[Start of section]

(** * dependency-guardian: the package graph resolver and the impact analyzer

    A shallow embedding of [pkg/analysis] (the dependency tree of [pkg.go]
    and the analyzer built on it) and of the pattern predicates of
    [pkg/config], followed by the properties proved about them.

    Conventions of the embedding.
    - A Go [string] is a [string] of bytes; comparison is bytewise, as in Go.
    - [map[string]*Pkg] is a [gmap string Pkg]; [map[string]bool] used as a
      set is a [gset string].
    - A [*Pkg] held in [Dependencies] is represented by the [Name] of the
      node it points to.  Nodes are allocated only in [Resolve], stored in
      [Packages] under their [Name] in the same breath, never replaced and
      never removed, and the only field ever read through such a pointer is
      [Name], which is immutable; so the name carries all that the pointer
      is used for, and a node mutated after it was referenced is still seen
      up to date through the map.
    - The file system, the Go parser and the glob matcher are the
      environment: they appear as data ([fs], [walk]) or as a section
      variable ([Match]).
    - The order in which a Go [range] visits a map is unspecified.  Where a
      map is produced by the environment (the result of [parser.ParseDir])
      the model receives its entries as a list, in the order of the visit;
      where the map is built by the program it is a [gmap]/[gset] and the
      visit is [map_to_list]/[elements], with lemmas stating which results
      do not depend on that order. *)

From Stdlib Require Import Ascii String List.
From stdpp Require Import base gmap strings list sorting pretty.
(** * SRTP cryptographic context (srtp.go): a shallow embedding and its properties

    The development follows the layout of [srtp.go]:
    - the primitives of Go's standard library that the package calls
      ([crypto/aes], [crypto/cipher]'s CTR mode, [encoding/binary]) and the
      slice operations of the language ([make], [copy], [append], reslicing)
      over an explicit store of backing arrays;
    - the [Context] record and the functions [CreateContext],
      [generateSessionKey], [generateSessionSalt], [generateCounter],
      [updateRolloverCount] and [DecryptPacket];
    - the properties of these functions.

    Conventions.  A byte is a [Z] in [0, 256), a [uint16] a [Z] in
    [0, 2^16), a [uint32] a [Z] in [0, 2^32); arithmetic on them is written
    with its wrap-around.  A Go run-time panic is a value of [panic]. *)

From Stdlib Require Import ZArith List Lia Bool String.
From stdpp Require Import base list numbers.
Import ListNotations.

Local Open Scope Z_scope.

(** ** Outcomes of Go code *)

(** The run-time panics that the code of [srtp.go] and the library functions
    it calls can raise. *)
Inductive panic : Type :=
| IndexOutOfRange (i : Z) (len : nat)          (* a[i] with i outside [0, len) *)
| SliceBoundsOutOfRange (hi : Z) (cap : nat)   (* a[:hi] with hi outside [0, cap] *)
| NilDereference                               (* method call on a nil interface *)
| LibraryPanic (msg : nat).                    (* explicit panic(...) in a library *)

(** Library panics, numbered. *)
Definition aes_input_not_full_block : nat := 0%nat.
Definition ctr_iv_length_mismatch : nat := 1%nat.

[End of section]

**PROBLEM REQUIREMENTS:**
Exactly how many lines in the listing above hold the string "built"? State the number by itself.

**EXERCISE OUTPUT:**
2